After having to decide to turn my 30 week old baby’s incubator off, this was the hardest thing I have ever had to do. It felt like I was repeatedly living the abuse – this time with everybody watching.  I did not do it for justice, revenge, closure or peace. The process certainly provided none of those things. I did it because I believed he had abused others and would again. I did it to protect others and I chose to do everything that was necessary, no matter how painful, to give us the best chance of  a guilty verdict. I didn’t even care about the sentence. That was irrelevant. 

I wanted to be able to tell those of you abusing out there to watch out – those children will grow into adults and will find their voice.

I wanted to be able to tell those of you who have been abused to speak out and stand up because the judicial system will support you.

The police took me seriously. The CPS took the case to court. He turned up into the dock on the day of the verdict with his suitcase. It could not have gone better.

Except it could, because he was found NOT GUILTY.

Not guilty because it was his word against mine. Not guilty because none of the adults that knew what had happened to me turned up to court, so nobody corroborated any of the details. Not guilty because you can not find someone guilty beyond reasonable doubt if there is no evidence other than he said and she said. Not guilty because most of the jury were young lads of student age.

Yesterday, when I learnt this, I was devastated. It felt like I had been abused again, spoken out again, had nothing done again. I felt stupid. I felt I had put myself and my family through all this pain for nothing.

I am lucky to have amazing support from my husband and many friends. They supported me while I processed. While I cried. While I hurt.

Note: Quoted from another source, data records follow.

(* ===== verification/Asn1.v ===== *)
(** * Asn1: what [encoding/asn1] does for keys and signatures

    Elements, integers, object identifiers and bit strings as Go's standard library parses
    them, with the DER encodings that they invert.  [Kms] uses it. *)

From S2P Require Import Prelude BigInt.
Local Open Scope Z_scope.

(** ** Parsing *)

(** The bytes of a long length. *)
Fixpoint long_length (n : nat) (acc : Z) (b : bytes) : option (Z * bytes) :=
  match n, b with
  | O, _ => if acc <? 128 then None else Some (acc, b)   (* not minimal *)
  | S n, x :: b =>
      if 2 ^ 23 <=? acc then None
      else let acc := acc * 256 + x in
           if acc =? 0 then None else long_length n acc b
  | S _, [] => None
  end.

Definition parse_length (b : bytes) : option (Z * bytes) :=
  match b with
  | [] => None
  | x :: b =>
      if x <? 128 then Some (x, b)
      else if x =? 128 then None
      else long_length (Z.to_nat (x - 128)) 0 b
  end.

(** Length and contents, and what follows. *)
Definition parse_contents (b : bytes) : option (bytes * bytes) :=
  '(len, b) ← parse_length b;
  if Z.of_nat (length b) <? len then None
  else Some (take (Z.to_nat len) b, drop (Z.to_nat len) b).

(** An element with the tag: its contents and what follows. *)
Definition parse_element (tag : Z) (b : bytes) : option (bytes * bytes) :=
  match b with
  | t :: b => if negb (t =? tag) then None else parse_contents b
  | [] => None
  end.

(** [parseBigInt]: minimal two's complement. *)
Definition parse_int (b : bytes) : option Z :=
  match b with
  | [] => None
  | [x] => Some (if 128 <=? x then x - 256 else x)
  | x :: y :: _ =>
      if ((x =? 0) && (y <? 128)) || ((x =? 255) && (128 <=? y)) then None
      else Some (if 128 <=? x then SetBytes b - 256 ^ Z.of_nat (length b) else SetBytes b)
  end.

(** [parseBase128Int]: at most five bytes, minimal, an int32. *)
Fixpoint parse_base128 (n : nat) (acc : Z) (b : bytes) : option (Z * bytes) :=
  match n, b with
  | S n, x :: b =>
      if (acc =? 0) && (x =? 128) then None
      else let acc := acc * 128 + x mod 128 in
           if x <? 128 then (if 2 ^ 31 <=? acc then None else Some (acc, b)) else parse_base128 n acc b
  | _, _ => None
  end.

(** Any element, skipped: what follows it.  A tag number from 31 on has its own bytes. *)
Definition skip_element (b : bytes) : option bytes :=
  match b with
  | [] => None
  | t :: b =>
      b ← (if t mod 32 =? 31 then '(n, b) ← parse_base128 5 0 b; if n <? 31 then None else Some b else Some b);
      '(_, rest) ← parse_contents b; Some rest
  end.

Fixpoint parse_arcs (fuel : nat) (b : bytes) : option (list Z) :=
  match fuel, b with
  | _, [] => Some []
  | O, _ => None
  | S fuel, _ => '(x, b) ← parse_base128 5 0 b; l ← parse_arcs fuel b; Some (x :: l)
  end.

(** [parseObjectIdentifier]: the first number holds two arcs. *)
Definition parse_oid (b : bytes) : option (list Z) :=
  match parse_arcs (length b) b with
  | Some (x :: l) => Some (if x <? 80 then x / 40 :: x mod 40 :: l else 2 :: x - 80 :: l)
  | _ => None
  end.

(** [asn1.BitString]. *)
Record BitString := mkBits { Bytes : bytes; BitLength : Z }.

Definition parse_bits (b : bytes) : option BitString :=
  match b with
  | [] => None
  | padding :: b =>
      if 7 <? padding then None
      else if bool_decide (b = []) && (0 <? padding) then None
      else if negb (Z.land (default 0 (last b)) (2 ^ padding - 1) =? 0) then None
      else Some (mkBits b (Z.of_nat (length b) * 8 - padding))
  end.

(** [RightAlign]: the bytes shifted so that the padding is in front. *)
Definition RightAlign (s : BitString) : bytes :=
  let shift := 8 - BitLength s mod 8 in
  if (shift =? 8) || bool_decide (Bytes s = []) then Bytes s
  else zip_with (λ hi lo, Z.lor (Z.land (Z.shiftl hi (8 - shift)) 255) (Z.shiftr lo shift))
         (0 :: removelast (Bytes s)) (Bytes s).

(** ** DER *)

(** An element with less than 128 bytes. *)
Definition der_element (tag : Z) (contents : bytes) : bytes := [tag; Z.of_nat (length contents)] ++ contents.

(** A positive integer. *)
Definition der_int (n : Z) : bytes :=
  let b := big_Bytes n in der_element 2 (if 128 <=? b !!! 0%nat then 0 :: b else b).

Lemma parse_der_element tag c rest : (length c < 128)%nat → parse_element tag (der_element tag c ++ rest) = Some (c, rest).
Proof.
  intros Hc. unfold parse_element, parse_contents, der_element. simpl. rewrite Z.eqb_refl. simpl.
  rewrite (proj2 (Z.ltb_lt _ 128)) by lia. simpl. rewrite length_app, (proj2 (Z.ltb_ge _ _)) by lia.
  by rewrite Nat2Z.id, take_app_length, drop_app_length.
Qed.

Lemma big_Bytes_head n x b : big_Bytes n = x :: b → 0 < n → 0 < x < 256 ∧ SetBytes (x :: b) = n.
Proof.
  intros E Hn. destruct (SetBytes_big_Bytes n) as [Hs Hf]. rewrite Z.abs_eq in Hs by lia. rewrite E in Hs, Hf.
  apply Forall_cons in Hf as [Hx Hb]. unfold is_byte in Hx. split; [|done]. split; [|lia].
  destruct (decide (x = 0)) as [->|]; [exfalso|lia].
  assert (SetBytes b = n) as Hb' by (by rewrite <-Hs).
  pose proof (SetBytes_range b Hb) as Hr. rewrite Hb' in Hr.
  assert (length (big_Bytes n) ≤ length b)%nat as Hl by (apply big_Bytes_length; rewrite Z.abs_eq; lia).
  rewrite E in Hl. simpl in Hl. lia.
Qed.

Lemma parse_int_der n : 0 < n →
  parse_int (let b := big_Bytes n in if 128 <=? b !!! 0%nat then 0 :: b else b) = Some n.
Proof.
  intros Hn. destruct (big_Bytes n) as [|x b] eqn:E.
  { destruct (SetBytes_big_Bytes n) as [Hs _]. rewrite E, Z.abs_eq in Hs by lia. change (SetBytes []) with 0 in Hs. lia. }
  destruct (big_Bytes_head n x b E Hn) as [Hx <-]. simpl. destruct (Z.leb_spec 128 x) as [Hge|Hlt].
  - unfold parse_int. rewrite (proj2 (Z.ltb_ge x 128)) by lia. done.
  - destruct b as [|y b]; simpl; [by rewrite (proj2 (Z.leb_gt 128 x)) by lia|].
    rewrite (proj2 (Z.eqb_neq x 0)), (proj2 (Z.eqb_neq x 255)), (proj2 (Z.leb_gt 128 x)) by lia. done.
Qed.

Lemma der_int_short n : 0 < n < 2 ^ 256 → (length (der_int n) ≤ 35)%nat.
Proof.
  intros Hn. assert (length (big_Bytes n) ≤ 32)%nat as Hl by (apply big_Bytes_length; rewrite Z.abs_eq; [apply Hn|lia]).
  unfold der_int, der_element. rewrite length_app. simpl. destruct (128 <=? _); simpl; lia.
Qed.

(** An encoded integer is read back, and leaves what follows it. *)
Lemma parse_der_int n rest : 0 < n < 2 ^ 256 →
  ∃ c, parse_element 2 (der_int n ++ rest) = Some (c, rest) ∧ parse_int c = Some n.
Proof.
  intros Hn. pose proof (der_int_short n Hn) as Hs. unfold der_int in *. eexists.
  split; [apply parse_der_element|exact (parse_int_der n (proj1 Hn))].
  unfold der_element in Hs. rewrite length_app in Hs. simpl in Hs. lia.
Qed.

(** Whole bytes need no alignment. *)
Lemma parse_bits_bytes b : b ≠ [] → parse_bits (0 :: b) = Some (mkBits b (Z.of_nat (length b) * 8)) ∧
  RightAlign (mkBits b (Z.of_nat (length b) * 8)) = b.
Proof.
  intros Hb. split.
  - simpl. rewrite bool_decide_eq_false_2 by done. simpl. rewrite Z.land_0_r. simpl. by rewrite Z.sub_0_r.
  - unfold RightAlign. simpl. by rewrite Z.mod_mul.
Qed.

Example oid_example : parse_oid [42; 134; 72; 206; 61; 2; 1] = Some [1; 2; 840; 10045; 2; 1].
Proof. by vm_compute. Qed.

(** 1011 with four bits of padding. *)
Example bits_example : RightAlign <$> parse_bits [4; 176] = Some [11] ∧ parse_bits [4; 177] = None.
Proof. by vm_compute. Qed.
Lemma tstep_agrees i alt t th t' th' p es : close_free th → (∀ ch, signal t = Some ch → closed ch = false) →
  tstep i alt t th = Stepped t' th' → agrees p es th → agrees p (es ++ option_list (tevent alt t th)) th'.
Proof.
  intros [Hcf Hnc] Ho Hs (fin & -> & Hf & Hr). destruct t as [m b sg], th as [q td rs].
  unfold_step Hs. unfold tevent, recv, agrees, pending in *. simpl in *.
  destruct q; simpl in *; toggle_cases; rewrite ?app_nil_r in *; try (by exists fin);
    try (pose proof (Ho _ eq_refl); congruence); by (eapply agrees_snoc).
Qed.

(** What the clients see is on while the item is in the buffer or with a [Wait]. *)
Definition shown (t : Toggle) (ths : list thread) : bool := 0 <? bufn t + tokens ths.

Lemma shown_balanced t ths b : bufn t + tokens ths = Nat.b2n b → shown t ths = b.
Proof. unfold shown. intros ->. by destruct b. Qed.

Lemma shown_item t ths ch : signal t = Some ch → buf ch = true → shown t ths = true.
Proof. intros E Hb. unfold shown, bufn. by rewrite E, Hb. Qed.

Lemma tstep_effect i alt t ths th t' th' : tog_inv t ths → ths !! i = Some th →
  tstep i alt t th = Stepped t' th' →
  match tevent alt t th with
  | Some e => effect (shown t ths) e
  | None => Some (shown t ths)
  end = Some (shown t' (<[i:=th']> ths)).
Proof.
  intros Hinv Hi Hs. pose proof (tog_inv_step _ _ _ _ _ _ _ Hinv Hi Hs) as [_ _ _ Hb'].
  destruct Hinv as [Hf Ho _ Hb]. pose proof (tokens_insert ths i th th' Hi) as Htok.
  pose proof (tstep_count i alt t th t' th' (Forall_lookup_1 _ _ _ _ Hf Hi) Ho Hs) as Hc.
  destruct (in_set th) eqn:Hin.
  - pose proof (proj1 (in_set_spec th) Hin) as [b Hat]. rewrite Hat in Hc. destruct Hc as (Hmu & Hst & _).
    unfold balanced in Hb, Hb'. rewrite Hmu in Hb'. destruct Hb' as [Hn _]. rewrite (shown_balanced t' _ _ Hn), Hst.
    destruct alt; [unfold tstep in Hs; by rewrite Hat in Hs|]. unfold tevent. rewrite Hat. simpl.
    destruct (mu t) as [k|]; destruct Hb as (_ & Hb); [|by rewrite (Hb _ _ Hi) in Hin].
    destruct Hb as [(tk & Hk & Hatk) Hu]. pose proof (Hu i th Hi Hin) as ->.
    congruence.
  - assert (bufn t' + tokens (<[i:=th']> ths) = bufn t + tokens ths) as Hsame.
    { unfold in_set in Hin. destruct (at_ th), (mu t); try done; lia. }
    unfold shown at 3. rewrite Hsame. fold (shown t ths).
    assert (mu t = None → shown t ths = state t) as Hshown.
    { intros Hmu. unfold balanced in Hb. rewrite Hmu in Hb. destruct Hb as [Hb _]. by apply shown_balanced. }
    destruct t as [m b sg], th as [q td rs]. unfold_step Hs. unfold tevent, recv. simpl in *.
    destruct q; simpl in *; toggle_cases; try done;
      try (by rewrite (shown_item _ _ c) by done); rewrite Hshown by done.
    + f_equal. by apply Bool.eqb_prop.
    + by rewrite Bool.eqb_reflx.
Qed.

And as I came to the realisation that this was just a technicality and there was nothing different that could have happened in the case (other than people showing up who refused to and they have to live with themselves now), I recovered.

Everything I wanted to achieve had already been achieved. He had been in court. I had spoken out against him. He his highly unlikely to do it again.

All through my life I have spoken out and fought. Despite what was done to me. The barristers on both sides called my early childhood horrific. To me, it was just rubbish.

The sexual abuse was traumatic. Reliving it to tell about it was traumatic. But it was worth it so that he knows he didn’t get away with it. He was called out.

Today is day zero of the rest of my life. I have no demons to carry. I have the ability to stand up and respect myself. My daughter will be taught to do the same thing and she will know one day that her mother did this.

Whilst the verdict is not as we hoped; whilst everyone involved is in shock that he wasn’t found guilty by the jury; justice has been served.

So watch out abusers because that child will grow up and find their voice one day. And if they are as lucky as me they will have all the support they need to speak out and stand up to you.

And for those of you who have been abused, it’s them that’s broken, not you. No matter what happened during the abuse. You were a child. It should never happen.